1.10.2009

May 8, 1950

Charlie Parker. After trading his horn for 50 cents and a quart of Jim Beam, Parker arrives with a toy instrument. When the mouthpiece melts during his solo on "Rifftide," he fashions his right hand into a tube and contorts his left into a bow and bell, a technique he will rely on for the remainder of his career.
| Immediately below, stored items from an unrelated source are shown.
(** * bib_to_html: LaTeX-to-Unicode normalisation and bibliography rendering

    A shallow embedding of [scripts/bib_to_html.py].  Python strings are
    sequences of Unicode code points and are modelled as [list Z]; a record
    of the bibliography (a Python dict from field name to text) is a
    [gmap string (list Z)]. *)

From Stdlib Require Import ZArith List Ascii String Lia Permutation Sorted DecimalString DecimalPos.
From stdpp Require Import gmap strings list sorting.

Open Scope Z_scope.

(** ** Text *)

Abbreviation str := (list Z).

(** An ASCII literal of the source, as code points. *)
Definition lit (s : string) : str :=
  List.map (fun a => Z.of_N (N_of_ascii a)) (list_ascii_of_string s).

Definition BACKSLASH : Z := 92.
Definition LBRACE : Z := 123.
Definition RBRACE : Z := 125.
Definition DQUOTE : Z := 34.

(** [s.startswith(p)] *)
Fixpoint starts_with (p s : str) : bool :=
  match p, s with
  | [], _ => true
  | _ :: _, [] => false
  | a :: p', b :: s' => (a =? b) && starts_with p' s'
  end.

(** [y in v] on strings: [y] occurs in [v] as a substring. *)
Fixpoint contains (y v : str) : bool :=
  starts_with y v || match v with [] => false | _ :: v' => contains y v' end.

(** A matcher looks at the text from the current position on and, when the
    pattern matches there, gives the replacement and the number of code
    points the match covers (at least one for every pattern of the program). *)
Definition matcher := str -> option (str * nat).

(** Left-to-right rewriting of all non-overlapping matches, which is what
    [re.sub] and [str.replace] do: at a position where the pattern matches
    the replacement is emitted and the scan resumes after the match;
    elsewhere the code point is copied.  [skip] counts the code points of
    the current match that are still to be passed over. *)
Fixpoint rewrite_from (m : matcher) (skip : nat) (s : str) : str :=
  match s with
  | [] => []
  | c :: t =>
      match skip with
      | S k => rewrite_from m k t
      | O =>
          match m s with
          | Some (r, n) => r ++ rewrite_from m (Nat.pred n) t
          | None => c :: rewrite_from m O t
          end
      end
  end.

Definition literal (old new : str) : matcher :=
  fun s => if starts_with old s then Some (new, length old) else None.

(** [s.replace(old, new)].  For an empty [old] Python puts [new] before
    every code point and at the end. *)
Definition replace (old new s : str) : str :=
  match old with
  | [] => new ++ flat_map (fun c => c :: new) s
  | _ :: _ => rewrite_from (literal old new) O s
  end.

(** [str.isspace] on one code point, which is also the class [\s] of [re]
    on text patterns. *)
Definition is_space (c : Z) : bool :=
  ((9 <=? c) && (c <=? 13)) || ((28 <=? c) && (c <=? 32))
  || (c =? 133) || (c =? 160) || (c =? 5760)
  || ((8192 <=? c) && (c <=? 8202))
  || (c =? 8232) || (c =? 8233) || (c =? 8239) || (c =? 8287) || (c =? 12288).

(** The class [[A-Za-z]]. *)
Definition is_letter (c : Z) : bool :=
  ((65 <=? c) && (c <=? 90)) || ((97 <=? c) && (c <=? 122)).

Fixpoint lstrip (drop : Z -> bool) (s : str) : str :=
  match s with
  | [] => []
  | c :: t => if drop c then lstrip drop t else s
  end.

Definition rstrip (drop : Z -> bool) (s : str) : str :=
  rev (lstrip drop (rev s)).

(** [s.strip()] is [strip is_space s]; [s.strip(chars)] is
    [strip (fun c => member c chars) s]. *)
Definition strip (drop : Z -> bool) (s : str) : str :=
  rstrip drop (lstrip drop s).

Definition member (c : Z) (chars : str) : bool :=
  existsb (Z.eqb c) chars.

(** [str.lower] on the ASCII letters.  Other code points are left as they
    are: the program only compares the lowered text with the ASCII words
    [http] and [arxiv], and no code point outside ASCII lowers to text that
    begins with a letter of these words, except U+0130, whose lowering is
    [i] followed by U+0307 and so never completes either word. *)
Definition lower_char (c : Z) : Z :=
  if (65 <=? c) && (c <=? 90) then c + 32 else c.

Definition lower (s : str) : str := List.map lower_char s.

(** ** Text normaliser *)

Definition _ACCENT_COMBINING : list (Z * Z) :=
  [ (DQUOTE, 776)  (* diaeresis *)
  ; (39, 769)      (* ' acute *)
  ; (96, 768)      (* ` grave *)
  ; (94, 770)      (* ^ circumflex *)
  ; (126, 771)     (* ~ tilde *)
  ; (99, 807)      (* c cedilla *)
  ; (107, 808)     (* k ogonek *)
  ; (72, 779)      (* H double acute *)
  ; (114, 778)     (* r ring above *)
  ; (61, 772)      (* = macron *)
  ; (46, 775)      (* . dot above *)
  ; (117, 774)     (* u breve *)
  ; (118, 780)     (* v caron *)
  ; (100, 803)     (* d dot below *)
  ; (98, 817)      (* b macron below *)
  ].

(** [dict.get] on a table kept in its order of definition. *)
Fixpoint table_get {V} (k : Z) (t : list (Z * V)) : option V :=
  match t with
  | [] => None
  | (k', v) :: t' => if k =? k' then Some v else table_get k t'
  end.

Definition _SPECIAL_MACROS : list (str * str) :=
  [ (lit "\ss", [223]); (lit "\SS", [7838])
  ; (lit "\ae", [230]); (lit "\AE", [198])
  ; (lit "\oe", [339]); (lit "\OE", [338])
  ; (lit "\aa", [229]); (lit "\AA", [197])
  ; (lit "\o", [248]);  (lit "\O", [216])
  ; (lit "\l", [322]);  (lit "\L", [321])
  ].

Definition _DASH_QUOTES : list (str * str) :=
  [ (lit "---", [8212])  (* em dash *)
  ; (lit "--", [8211])   (* en dash *)
  ; (lit "``", [8220])
  ; (lit "''", [8221])
  ].

(** [for old, new in table: s = s.replace(old, new)] *)
Definition replace_each (table : list (str * str)) (s : str) : str :=
  fold_left (fun acc '(old, new) => replace old new acc) table s.

(** The character class of both accent patterns: the double quote, then
    the fourteen code points of the literal below. *)
Definition accent_class : str :=
  DQUOTE :: lit "'`^~ckHr=.uvdb".

(** The callback [_accent_braced(m)]: base letter, then the combining mark
    of the accent, or nothing when the table has none. *)
Definition _accent_braced (accent base : Z) : str :=
  base :: match table_get accent _ACCENT_COMBINING with
          | Some combining => [combining]
          | None => []
          end.

(** The pattern backslash, accent, open brace, letter, close brace. *)
Definition braced_pattern : matcher :=
  fun s =>
    match s with
    | b :: a :: o :: l :: c :: _ =>
        if (b =? BACKSLASH) && member a accent_class && (o =? LBRACE)
           && is_letter l && (c =? RBRACE)
        then Some (_accent_braced a l, 5%nat) else None
    | _ => None
    end.

(** The pattern backslash, accent, letter. *)
Definition unbraced_pattern : matcher :=
  fun s =>
    match s with
    | b :: a :: l :: _ =>
        if (b =? BACKSLASH) && member a accent_class && is_letter l
        then Some (_accent_braced a l, 3%nat) else None
    | _ => None
    end.

Definition special_macros (s : str) : str := replace_each _SPECIAL_MACROS s.
Definition accents_braced (s : str) : str := rewrite_from braced_pattern O s.
Definition accents_unbraced (s : str) : str := rewrite_from unbraced_pattern O s.
Definition strip_braces (s : str) : str := replace [RBRACE] [] (replace [LBRACE] [] s).
Definition dash_quotes (s : str) : str := replace_each _DASH_QUOTES s.

(** The steps of [latex_to_unicode] before the final normalisation. *)
Definition markup_steps (s : str) : str :=
  dash_quotes (strip_braces (accents_unbraced (accents_braced (special_macros s)))).

(** ** Author formatter *)

(** Length of the longest run of code points satisfying [f] at the start. *)
Fixpoint run (f : Z -> bool) (s : str) : nat :=
  match s with
  | [] => O
  | c :: t => if f c then S (run f t) else O
  end.

(** One letter of a pattern compiled with [re.IGNORECASE]; [c] is the
    lower-case ASCII letter of the pattern. *)
Definition ci (c x : Z) : bool := (x =? c) || (x =? c - 32).

(** The pattern [\s+and\s+] with [re.IGNORECASE], tried at the start of
    [s]: the length of the match.  Both runs of whitespace are greedy, and
    giving back whitespace never helps, as [a] is no whitespace. *)
Definition and_separator (s : str) : option nat :=
  let k := run is_space s in
  match k, skipn k s with
  | S _, a :: n :: d :: s' =>
      let j := run is_space s' in
      match j with
      | S _ => if ci 97 a && ci 110 n && ci 100 d then Some (k + 3 + j)%nat else None
      | O => None
      end
  | _, _ => None
  end.

(** [re.split] for a pattern that matches no empty text: the pieces between
    the non-overlapping matches found from left to right.  [cur] holds the
    current piece in reverse. *)
Fixpoint split_from (m : str -> option nat) (skip : nat) (cur : str) (s : str) : list str :=
  match s with
  | [] => [rev cur]
  | c :: t =>
      match skip with
      | S k => split_from m k cur t
      | O =>
          match m s with
          | Some n => rev cur :: split_from m (Nat.pred n) [] t
          | None => split_from m O (c :: cur) t
          end
      end
  end.

Definition re_split (m : str -> option nat) (s : str) : list str :=
  split_from m O [] s.

(** The pattern [\s+] replaced by one space. *)
Definition whitespace_run : matcher :=
  fun s => match run is_space s with
           | O => None
           | S k => Some ([32], S k)
           end.

Definition collapse_whitespace (s : str) : str :=
  rewrite_from whitespace_run O s.

(** [p.split(c, 1)] when [c] occurs in [p]: the text before the first [c]
    and the text after it. *)
Fixpoint split_once (c : Z) (p : str) : option (str * str) :=
  match p with
  | [] => None
  | x :: t =>
      if x =? c then Some ([], t)
      else match split_once c t with
           | Some (l, r) => Some (x :: l, r)
           | None => None
           end
  end.

(** [sep.join(parts)] *)
Fixpoint join (sep : str) (parts : list str) : str :=
  match parts with
  | [] => []
  | [p] => p
  | p :: rest => p ++ sep ++ join sep rest
  end.

(** [html.escape(s)], quotes included. *)
Definition escape_char (c : Z) : str :=
  if c =? 38 then lit "&amp;"
  else if c =? 60 then lit "&lt;"
  else if c =? 62 then lit "&gt;"
  else if c =? DQUOTE then lit "&quot;"
  else if c =? 39 then lit "&#x27;"
  else [c].

Definition html_escape (s : str) : str := flat_map escape_char s.

Definition NO_AUTHOR : str := lit "No author specified".
Definition NO_TITLE : str := lit "No title specified".

(** ** Records and ordering *)

Abbreviation entry := (gmap string str).

(** [entry.get(k, d)] *)
Definition get_default (e : entry) (k : string) (d : str) : str :=
  default d (e !! k).

(** [x or y] where [x] is the result of [entry.get(k)]: the field when it
    is present and not empty. *)
Definition nonempty (o : option str) : option str :=
  match o with
  | Some (c :: t) => Some (c :: t)
  | _ => None
  end.

(** Text of a value put into an f-string: [None] prints as its name. *)
Definition format_value (o : option str) : str :=
  match o with
  | Some s => s
  | None => lit "None"
  end.

(** Python's order on strings: lexicographic on code points. *)
Fixpoint str_leb (a b : str) : bool :=
  match a, b with
  | [], _ => true
  | _ :: _, [] => false
  | x :: a', y :: b' => (x <? y) || ((x =? y) && str_leb a' b')
  end.

(** The value of [_year_sort_key]: [NumericKey n] is the tuple [(0, n)] and
    [TextKey s] the tuple [(1, s)]. *)
Inductive sort_key :=
  | NumericKey (n : Z)
  | TextKey (s : str).

(** Order of the tuples: first component, then second. *)
Definition key_leb (a b : sort_key) : bool :=
  match a, b with
  | NumericKey m, NumericKey n => m <=? n
  | NumericKey _, TextKey _ => true
  | TextKey _, NumericKey _ => false
  | TextKey s, TextKey t => str_leb s t
  end.

(** [sorted(l, key=key)]: the sort is stable, so the result is the one of
    an insertion that puts an element before the first one whose key is not
    smaller. *)
Fixpoint insert_by {A K} (leb : K -> K -> bool) (key : A -> K) (x : A) (l : list A) : list A :=
  match l with
  | [] => [x]
  | y :: l' => if leb (key x) (key y) then x :: l else y :: insert_by leb key x l'
  end.

Definition sorted_by {A K} (leb : K -> K -> bool) (key : A -> K) (l : list A) : list A :=
  foldr (insert_by leb key) [] l.

(** [int(s)]: whitespace around the number is dropped (the whitespace of
    [str.strip] except the four separators U+001C to U+001F), then come an
    optional sign and decimal digits, with single underscores between
    digits.  A digit is any code point of the Unicode category Nd; these
    come in runs of ten, from the zero to the nine, and [DIGIT_ZEROS] lists
    the zeros.  A number of more than [MAX_STR_DIGITS] digits is refused
    (the default limit of CPython from 3.11 on).  [None] stands for the
    [ValueError]. *)
Definition int_space (c : Z) : bool :=
  is_space c && negb ((28 <=? c) && (c <=? 31)).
Early in the set, Bird loses consciousness and dreams of a circle of fifths spinning circumscribed within an infinite number of others, each coming to a stop at one of the 12 notes of the chromatic scale. Charting his progression, that of a butterfly whose patterns change with each flap of the wings.

Fats Navarro. The eccentric of the group, Navarro (born Theodore) adds obsessively to his prized collection of animal fats, which by 1953 will require that he transform his Manhattan apartment into a custom walk-in refrigerator.

"The most noteworthy functions of fat include maintaining healthy skin, regulating cholesterol metabolism, and carrying the fat-soluble vitamins A, D, E, and K, aiding in their absorption from the intestines," he can be heard to tell an attractive and impressionable young fan during the break. "Fats also help living creatures to use carbohydrates and proteins in a more efficient manner."

Art Blakey. Inventor of drum jumps, Art leaps one foot each onto the toms, perching there on custom footrests and finishing the number without missing a beat. Blakey's profane exhortations to the rest of the group can be heard in the left channel beginning 1:06 into "Perdido" and continuing uninterrupted throughout the set, during the closing moments of which he can be heard to vomit loudly onto the table of three socialites, after first proclaiming the universe, and space-time in general, to be cylindrical in shape, declaring that art must attempt to draw the viewer into deeper spatial awareness, and swearing adherence to a Constructivist ethos in response. For subsequent performances, Blakey will incorporate found objects into his kit, including plastics, fishing line, bronze, sheets of Perspex, and boulders.

Curly Russell. I drink ten screwdrivers and take three pills that I can't identify and pass out in the head. Then there’s this guy shaking me, "Wake up, man, you're Curly Russell." The problem being that I am not Curly Russell, I am a tax attorney from Long Island. He drags me on-stage and I realize to my horror that I am a jazz bassist who has never played a note in his life. We keep stopping mid-song, with Bird giving these agitated snores and starts. Finally, Blakey takes over, still standing on the toms, plucking with his foot and hitting notes with different parts of his face, me just holding the thing upright, him telling me that if I drop it, so help him God...

Bud Powell. Numerous treatments for this session. A0 is a toggle between 33 rpm and 45 rpm for the whole group, often deployed to begin and end Powell's solos. C8 serves as an eject button for the piano bench (force variable based on strike pressure). Middle C triggers an off-stage player piano, with each key synced via EKG wires to a distinct rat. Rats receive variable stimuli (e.g. food, light electric doses, pictures of other rats) to trigger variable notes and durations.

Powell is famously said to channel the swift dances of leprechauns. "I like how those green little fuckers move," he will tell Downbeat in 1951. "In my own work, I have always sought to capture that spritely precision, that capricious violence. Have I succeeded? Let history be my judge."